I couldn't help but ask some of my respected peers in the blogging community for their input when it comes to closing down a blog; here's what they had to say:
Ashley Robison, Dramatis Personae
“I'm on what I call a “long sabbatical” from my site. While I've posted occasionally this year, it's certainly not a priority. I'd been feeling burned out for years, and my enthusiasm had waned a lot, so for those close to me, I don't think this break came as a surprise. There are times I think it'd be easier to cancel my domain & hosting package and keep the $11 a month, but I realize it's also seven years of work; it's a testament to carrying on a regular project, serves as a portfolio of work, and honestly – still earns me a little income from affiliate links! I spoke with all of my networks about my break, to allow them the opportunity to end our partnership if they felt it was best. All of them agreed to stay on for the time being.Over the years though, I've also started and ended blogs entirely! Letting go of the domain, deleting all of the content, etc. I think it was always the pressure of keeping up multiple blogs, and realizing that I don't always need to separate blogs in order to share a certain niche of content.”
Lee-Ann Hodgekins, The Perfume Expert
“If I ever were to stop writing articles for ThePerfumeExpert.com I would definitely never delete it completely. Instead I would add a short side note on the homepage, or a short post at the top, explaining that this blog is no longer active just as to not mislead the readers. However, I would also add that readers should feel encouraged to sift through the material and get out of it all they can. I would then recommend some other resources or active blogs that they can go to for more current information.”
Dina Fierro, eye4Style
“Over the past few years, I’ve seen countless bloggers (some loved, some less so!) come and go – some have handled it thoughtfully and gracefully in a final, goodbye post, while others have quietly exited, leaving me wondering if they would ever publish again. As both a reader and also marketer, I appreciate the former – it feels appropriately respectful to the relationship that I as a reader have with that blogger.”
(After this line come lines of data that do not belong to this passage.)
Lemma directory_default_is_kept_witness :
  exists supplied,
    arg_directory
      (MkArguments false [Str "."; Str "src"; Str "lib"; Str "x"] None true (Str ".deps3")
                   ["make"; "-d"; "y"])
    = Str "." :: supplied
    /\ parse_args ["-d"; "more"; "--directory=src"; "-v"; "-dlib"; "--dir"; "x"; "make"; "-d"; "y"]
       = Parsed (set_directory (Str "." :: Str "more" :: supplied)
                   (MkArguments false [Str "."; Str "src"; Str "lib"; Str "x"] None true
                                (Str ".deps3") ["make"; "-d"; "y"])).
Proof.
  destruct (directory_default_is_kept
              ["--directory=src"; "-v"; "-dlib"; "--dir"; "x"; "make"; "-d"; "y"]
              (MkArguments false [Str "."; Str "src"; Str "lib"; Str "x"] None true
                           (Str ".deps3") ["make"; "-d"; "y"]))
    as (supplied & Hdirs & _ & Hadd & _).
  - reflexivity.
  - exists supplied. split; [exact Hdirs|]. apply Hadd. reflexivity.
Defined.

(** ** The dependency store *)

Lemma bits_to_pos_to_bits (n : positive) : bits_to_pos (pos_to_bits n) = Some n.
Proof.
  induction n as [n IH|n IH|]; cbn [pos_to_bits bits_to_pos].
  - change (Ascii.eqb "1" ".") with false. change (Ascii.eqb "1" "0") with false.
    change (Ascii.eqb "1" "1") with true. cbv iota. rewrite IH. reflexivity.
  - change (Ascii.eqb "0" ".") with false. change (Ascii.eqb "0" "0") with true.
    cbv iota. rewrite IH. reflexivity.
  - reflexivity.
Qed.

Lemma scripted_pickle_roundtrip run : @pickle_roundtrip (scripted run).
Proof.
  intros d. cbn [pickle_loads pickle_dumps scripted].
  rewrite bits_to_pos_to_bits. cbn [mbind option_bind]. apply decode_encode.
Qed.

Lemma scripted_pickle_rejects_empty run : @pickle_rejects_empty (scripted run).
Proof. reflexivity. Qed.

Lemma os_read_none (st : os_state) (path : string) :
  os_read st path = None <-> cannot_open st path.
Proof.
  unfold os_read, cannot_open.
  destruct (os_lookup st path) as [[[] ? ? ?|? ?]|]; split; intros Hx;
    try discriminate; try contradiction; try exact I; reflexivity.
Qed.

Section StoreRead.
Context `{Ext : Externals}.

Lemma read_deps_unfold (depsname : string) (p : proc) :
  read_deps depsname p =
  match os_read (os p) depsname with
  | None => Ok ∅
  | Some bytes =>
      match pickle_loads bytes with
      | Some deps => Ok deps
      | None => Raise UnpicklingError
      end
  end.
Proof. reflexivity. Qed.

(** A store file that opens but is empty makes [read_deps] raise. *)
Lemma read_deps_empty_file_raises (depsname : string) (p : proc) :
  pickle_rejects_empty ->
  os_read (os p) depsname = Some "" ->
  read_deps depsname p = Raise UnpicklingError.
Proof. intros Hempty Hread. rewrite read_deps_unfold, Hread, Hempty. reflexivity. Qed.
(** X10: when the configuration source has no ["rds"] entry, the
    database that the component declares from the loaded settings is an
    Aurora MySQL cluster in provisioned mode with serverless capacity
    between 0.5 and 1, reachable on port 3306, with one [db.serverless]
    instance. *)
Theorem database_declared_from_default_settings
    (pulumi_config : gmap string value) (resource_name_prefix : string)
    (vpc_id subnet_ids access_security_groups : value)
    (opts : option handle) (e : engine) :
  pulumi_config !! "rds" = None →
  ∃ rds_config db e',
    config.rds pulumi_config = Ok rds_config
    ∧ rds.init resource_name_prefix rds_config vpc_id subnet_ids
        access_security_groups opts e = (Ok db, e')
    ∧ argument e' (rds.cluster db) [key "engine"] = Some (VStr "aurora-mysql")
    ∧ argument e' (rds.cluster db) [key "engine_mode"]
        = Some (VStr "provisioned")
    ∧ argument e' (rds.cluster db) [key "engine_version"]
        = Some (VStr "8.0.mysql_aurora.3.03.1")
    ∧ argument e' (rds.cluster db)
        [key "serverlessv2_scaling_configuration"; key "min_capacity"]
        = Some (VFloat (1 # 2)%Q)
    ∧ argument e' (rds.cluster db)
        [key "serverlessv2_scaling_configuration"; key "max_capacity"]
        = Some (VInt 1)
    ∧ argument e' (rds.cluster db) [key "database_name"]
        = Some (VStr "inductor")
    ∧ argument e' (rds.security_group db)
        [key "ingress"; idx 0; key "from_port"] = Some (VInt 3306)
    ∧ argument e' (rds.security_group db)
        [key "ingress"; idx 0; key "to_port"] = Some (VInt 3306)
    ∧ argument e' (rds.cluster_instance db) [key "instance_class"]
        = Some (VStr "db.serverless").
Proof.
  intros Hnone. unfold config.rds, get_object. rewrite Hnone. simpl.
  destruct (config.RDSConfig_init (VDict ∅)) as [rc|x] eqn:Hrc;
    vm_compute in Hrc; [|discriminate].
  injection Hrc as <-.
  match goal with |- ∃ _ _ _, Ok ?c = _ ∧ _ => exists c end.
  destruct (rds.init _ _ _ _ _ _ _) as [res e'] eqn:Hrun.
  run_registrations Hrun rds.init.
  do 2 eexists. do 2 (split; [reflexivity|]).
  cbv beta iota delta [rds.security_group rds.cluster rds.cluster_instance].
  repeat lazymatch goal with
  | |- _ ∧ _ => split
  | |- argument _ _ _ = _ => read_argument
  end.
Qed.

Lemma database_declared_from_default_settings_witness :
  domain_configured !! "rds" = None
  ∧ ∃ rds_config db e',
      config.rds domain_configured = Ok rds_config
      ∧ rds.init "ind" rds_config (VStr "vpc-1") (VList []) (VList []) None []
        = (Ok db, e')
      ∧ argument e' (rds.cluster db) [key "engine"]
        = Some (VStr "aurora-mysql")
      ∧ argument e' (rds.security_group db)
          [key "ingress"; idx 0; key "from_port"] = Some (VInt 3306).
Proof.
  split; [reflexivity|].
  destruct (database_declared_from_default_settings domain_configured
              "ind" (VStr "vpc-1") (VList []) (VList []) None [] eq_refl)
    as (rc & db & e' & Hrc & Hrun & He & _ & _ & _ & _ & _ & Hp & _).
  by exists rc, db, e'.
Defined.

(** ** Load balancer: sequences of operation calls *)

Lemma run_call_returns p this c e this' e' :
  client.run_call p this c e = (Ok this', e') →
  ∃ r,
    e' = e ++ [r]
    ∧ rtype r = method_class (client.method_of c)
    ∧ rparent r = Some (lb.self this)
    ∧ (∀ m, collection m this'
            = collection m this
              ++ if same_method m (client.method_of c) then [length e] else [])
    ∧ lb.target_group_attachments this' = lb.target_group_attachments this
    ∧ same_identity this this'.
Proof.
  destruct c as [d|h|d tg]; simpl.
  - unfold lb.add_dns_record, bind at 1.
    destruct (aws.get_zone p d e) as [[id|x] e1] eqn:Hz; [|done].
    assert (e1 = e) as ->.
    { unfold aws.get_zone in Hz. destruct d; try discriminate Hz.
      destruct (aws.hosted_zones p s); by inversion Hz. }
    cbv beta iota zeta delta [bind ret register]. intros [= <- <-].
    eexists. split; [reflexivity|]. do 2 (split; [reflexivity|]).
    split; [|by repeat split].
    intros []; simpl; by rewrite ?app_nil_r.
  - cbv beta iota zeta delta [lb.add_target_group bind ret register].
    intros [= <- <-].
    eexists. split; [reflexivity|]. do 2 (split; [reflexivity|]).
    split; [|by repeat split].
    intros []; simpl; by rewrite ?app_nil_r.
  - unfold bind at 1. unfold lb.add_listener, bind at 1.
    destruct (aws.get_certificate p d e) as [[arn|x] e1] eqn:Hc; [|done].
    assert (e1 = e) as ->.
    { unfold aws.get_certificate in Hc. destruct d; try discriminate Hc.
      destruct (aws.certificates p s); by inversion Hc. }
    cbv beta iota zeta delta [bind ret register]. intros [= <- <-].
    eexists. split; [reflexivity|]. do 2 (split; [reflexivity|]).
    split; [|by repeat split].
    intros []; simpl; by rewrite ?app_nil_r.
Qed.
(** C9: [removePassword] does not read [hexKey]; and for any argument list,
    whichever accepted value is given to its "--KEY" options, the run of
    [main] is the same: same exit code, same [stdout] and [stderr], same
    machine afterwards, hence the same destination file. *)
Theorem key_value_never_read :
  forall (args : list string) (prog : string) (w : World) (k1 k2 : string),
    isValidHexString k1 = true ->
    isValidHexString k2 = true ->
    (forall (t : WalletTool) (st : Proc),
       removePassword
         (mkTool (walletPath t) (dbType t) k1 (removePass t) (dumpKeys t)) st
       = removePassword
           (mkTool (walletPath t) (dbType t) k2 (removePass t) (dumpKeys t))
           st)
    /\ main (prog :: subst_key k1 args) w = main (prog :: subst_key k2 args) w.
Proof.
  intros args prog w k1 k2 V1 V2. split; [reflexivity|].
  destruct args as [|arg rest]; [reflexivity|].
  pose proof (parse_same k1 k2 V1 V2 _ (arg :: rest) new_tool new_tool
                (mkProc w []) (le_n _)) as P.
  destruct (subst_key_nonempty k1 arg rest) as (x1 & l1 & E1).
  destruct (subst_key_nonempty k2 arg rest) as (x2 & l2 & E2).
  unfold main, main_body, bind, parseArgs.
  rewrite E1, E2 in *. cbn [List.length Nat.eqb tl].
  destruct P as [Hst Hout]; [repeat split|].
  destruct (parse_loop (x1 :: l1) new_tool (mkProc w [])) as [o1 s1].
  destruct (parse_loop (x2 :: l2) new_tool (mkProc w [])) as [o2 s2].
  cbn [fst snd] in Hst, Hout. subst s2.
  destruct o1 as [a | e1 |], o2 as [b | e2 |]; try contradiction.
  - rewrite (same_but_key_execute a b Hout). reflexivity.
  - subst e2. reflexivity.
Qed.

Lemma key_value_never_read_witness :
  isValidHexString "0123456789" = true
  /\ isValidHexString "ABCDEFabcd" = true
  /\ main ["wallet-tool"; "--wallet"; "/w/wallet.dat"; "--type"; "SQLite";
           "--KEY"; "0123456789"; "--remove-pass"] (sample_world [x2a])
     = main ["wallet-tool"; "--wallet"; "/w/wallet.dat"; "--type"; "SQLite";
             "--KEY"; "ABCDEFabcd"; "--remove-pass"] (sample_world [x2a]).
Proof.
  split; [reflexivity|]. split; [reflexivity|].
  apply (key_value_never_read
           ["--wallet"; "/w/wallet.dat"; "--type"; "SQLite"; "--KEY"; "";
            "--remove-pass"]
           "wallet-tool" (sample_world [x2a]) "0123456789" "ABCDEFabcd");
    reflexivity.
Defined.

End ToolFacts.

(* ===================================================================== *)
(** ** Further properties of the hex reporter and the scanner *)
(* ===================================================================== *)

Module ScannerMore.
Import Hex Stdio Scanner Env Exn Tool Vocab HexFacts ScannerFacts ToolFacts.

(** [tohex] on any buffer and any count: the bytes it reads are the
    elements [i .. i + n - 1], NUL standing for what lies beyond. *)
Lemma tohex_loop_any (ptr : list byte) :
  forall (n i : nat) (ss : string),
    tohex_loop ptr i n ss
    = ss +:+ hex_of_bytes (map (fun j => nth j ptr x00) (seq i n)).
Proof.
  induction n as [|n IH]; intros i ss; cbn [tohex_loop seq map].
  - simpl. now rewrite str_app_nil_r.
  - rewrite IH, put_hex_byte, str_app_assoc. reflexivity.
Qed.

Lemma tohex_any (buf : list byte) (n : nat) :
  tohex buf (Z.of_nat n)
  = hex_of_bytes (map (fun j => nth j buf x00) (seq 0 n)).
Proof. unfold tohex. rewrite Nat2Z.id, tohex_loop_any. reflexivity. Qed.

Lemma tohex_48_is_record (buf : list byte) : is_record_hex (tohex buf 48).
Proof.
  change 48 with (Z.of_nat 48). rewrite tohex_any. split.
  - rewrite hex_of_bytes_length, length_map, length_seq. reflexivity.
  - apply hex_of_bytes_lower.
Qed.

Lemma digit_val_hex_digit (d : Z) :
  0 <= d < 16 -> digit_val (hex_digit d) = d.
Proof.
  intros H.
  assert (E : d = 0 \/ d = 1 \/ d = 2 \/ d = 3 \/ d = 4 \/ d = 5 \/ d = 6
              \/ d = 7 \/ d = 8 \/ d = 9 \/ d = 10 \/ d = 11 \/ d = 12
              \/ d = 13 \/ d = 14 \/ d = 15) by lia.
  repeat (destruct E as [-> | E]; [reflexivity|]). subst d. reflexivity.
Qed.

Lemma byte_val_range (b : byte) : 0 <= byte_val b < 256.
Proof. destruct b; vm_compute; split; congruence. Qed.

Lemma byte_val_inj (a b : byte) : byte_val a = byte_val b -> a = b.
Proof.
  unfold byte_val. intros H. apply N2Z.inj in H.
  pose proof (Byte.of_to_N a) as Ha. pose proof (Byte.of_to_N b) as Hb.
  rewrite H in Ha. congruence.
Qed.

Lemma hex_of_bytes_inj (a : list byte) :
  forall b : list byte, hex_of_bytes a = hex_of_bytes b -> a = b.
Proof.
  induction a as [|x a IH]; intros [|y b] H; simpl in H;
    try discriminate; [reflexivity|].
  unfold two_digits in H. injection H as Hh Hl Hr.
  f_equal; [|apply IH, Hr].
  apply byte_val_inj.
  pose proof (byte_val_range x) as Rx. pose proof (byte_val_range y) as Ry.
  apply (f_equal digit_val) in Hh, Hl.
  rewrite !digit_val_hex_digit in Hh, Hl
    by (try apply Z.mod_pos_bound; try (split;
          [apply Z.div_pos | apply Z.div_lt_upper_bound]); lia).
  rewrite (Z.div_mod (byte_val x) 16), (Z.div_mod (byte_val y) 16) by lia.
  congruence.
Qed.

(** X1: the hex rendering loses nothing: two buffers with the same
    rendering are the same buffer. *)
Theorem tohex_is_injective :
  forall a b : list byte,
    tohex a (Z.of_nat (List.length a)) = tohex b (Z.of_nat (List.length b)) ->
    a = b.
Proof.
  intros a b H. rewrite !tohex_spec in H. apply hex_of_bytes_inj, H.
Qed.

Lemma tohex_is_injective_witness :
  tohex [x0a; xff] (Z.of_nat (List.length [x0a; xff]))
  = tohex [x0a; xff] (Z.of_nat (List.length [x0a; xff]))
  /\ [x0a; xff] = [x0a; xff].
Proof.
  split; [reflexivity|].
  apply (tohex_is_injective [x0a; xff] [x0a; xff]). reflexivity.
Defined.

(** X2: [tohex] renders byte after byte: the rendering of two buffers put
    end to end is the two renderings put end to end, and a count that is
    zero or negative gives the empty string. *)
Theorem tohex_of_concatenation :
  forall (a b : list byte) (n : Z),
    tohex (a ++ b) (Z.of_nat (List.length a + List.length b))
    = tohex a (Z.of_nat (List.length a)) +:+ tohex b (Z.of_nat (List.length b))
    /\ (n <= 0 -> tohex a n = "").
Proof.
  intros a b n. split.
  - rewrite <- length_app, !tohex_spec.
    induction a as [|x a IH]; [reflexivity|].
    simpl. unfold two_digits. rewrite IH. reflexivity.
  - intros Hn. unfold tohex.
    replace (Z.to_nat n) with O by lia. reflexivity.
Qed.

(** X3: both loops of [dumpAllKeys] end on every container: with any
    fuel of at least the length of the container neither loop runs out of
    it, so the run makes at most that many iterations per loop. *)
Theorem dump_loops_end :
  forall (data junk_m junk_c : list byte) (out : list string) (fuel : nat),
    (List.length data <= fuel)%nat ->
    (exists s : MState,
       mkey_loop fuel (mkM (fopen_rb data) 0 false junk_m []) = Some s)
    /\ (exists c : CState,
          ckey_loop fuel (mkC (mkFILE data 0 false) 0 junk_c out) = Some c).
Proof.
  intros data jm jc out fuel Hf. split.
  - destruct (mkey_loop_spec data (List.length data) fuel 0 jm [])
      as (w & i & _ & E); [reflexivity | exact Hf |].
    eexists. exact E.
  - destruct (ckey_loop_spec data fuel (List.length data) 0 jc out)
      as (w & i & buf & _ & E); [reflexivity | exact Hf |].
    eexists. exact E.
Qed.

Lemma dump_loops_end_witness :
  (List.length mkey_then_ckey <= 215)%nat
  /\ exists s : MState,
       mkey_loop 215 (mkM (fopen_rb mkey_then_ckey) 0 false (zeros 48) [])
       = Some s.
Proof.
  assert (H : (List.length mkey_then_ckey <= 215)%nat) by (vm_compute; lia).
  split; [exact H|].
  exact (proj1 (dump_loops_end mkey_then_ckey (zeros 48) (zeros 123) [] 215 H)).
Defined.

Lemma ckey_lines_hex (data : list byte) (ps : list nat) :
  forall buf : list byte,
    exists hexes : list string,
      ckey_lines data buf ps = map (fun h => "encrypted ckey: " +:+ h) hexes
      /\ List.length hexes = List.length ps
      /\ Forall is_record_hex hexes.
Proof.
  induction ps as [|p ps IH]; intros buf.
  - exists []. repeat split. constructor.
  - destruct (IH (store buf (window_read data 52 123 p)))
      as (hexes & E & L & F).
    exists (tohex (firstn 48 (store buf (window_read data 52 123 p))) 48
              :: hexes).
    split; [cbn [ckey_lines map]; rewrite E; reflexivity|].
    split; [simpl; rewrite L; reflexivity|].
    constructor; [apply tohex_48_is_record | exact F].
Qed.

(** X4: whenever "mkey" occurs in the container, what [dumpAllKeys] writes
    is one "Mkey_encrypted: " line, one empty line, and one
    "encrypted ckey: " line for every occurrence of "ckey" in the
    container, whether or not the windows fit; every record is 96
    lowercase hexadecimal digits, whatever the buffers held and however
    short the reads were. *)
Theorem dump_output_shape :
  forall (data junk_m junk_c : list byte),
    occurrences tag_mkey data <> [] ->
    exists (hexm : string) (hexes : list string),
      scan_keys data junk_m junk_c
      = Some (("Mkey_encrypted: " +:+ hexm) :: ""
                :: map (fun h => "encrypted ckey: " +:+ h) hexes)
      /\ List.length hexes = List.length (occurrences tag_ckey data)
      /\ is_record_hex hexm
      /\ Forall is_record_hex hexes.
Proof.
  intros data jm jc Hm.
  destruct (occurrences tag_mkey data) as [|p ps] eqn:Ho; [congruence|].
  destruct (ckey_lines_hex data (occurrences tag_ckey data) jc)
    as (hexes & E & L & F).
  exists (tohex (store jm (window_read data 72 48 p)) 48), hexes.
  split; [|split; [exact L | split; [apply tohex_48_is_record | exact F]]].
  rewrite scan_keys_spec, Ho, E. reflexivity.
Qed.

Lemma dump_output_shape_witness :
  occurrences tag_mkey mkey_then_ckey <> []
  /\ exists (hexm : string) (hexes : list string),
       scan_keys mkey_then_ckey [] []
       = Some (("Mkey_encrypted: " +:+ hexm) :: ""
                 :: map (fun h => "encrypted ckey: " +:+ h) hexes)
       /\ List.length hexes = 1%nat.
Proof.
  assert (H : occurrences tag_mkey mkey_then_ckey <> [])
    by (vm_compute; discriminate).
  split; [exact H|].
  destruct (dump_output_shape mkey_then_ckey [] [] H)
    as (hexm & hexes & E & L & _).
  exists hexm, hexes. split; [exact E|]. rewrite L. reflexivity.
Defined.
Bryce Gruber, The Luxury Spot
“I remember when BettyConfidential sort of just stopped existing for a minute; they fell off, died, and even when they were reborn, I think most of the Internet forgot about them. Too bad; they used to have fun content! Meanwhile, Betty should've told people something like, “we are redesigning” or “gathering our thoughts” so people weren't just left in the dark of the Internet.”
What do you think? What would you do?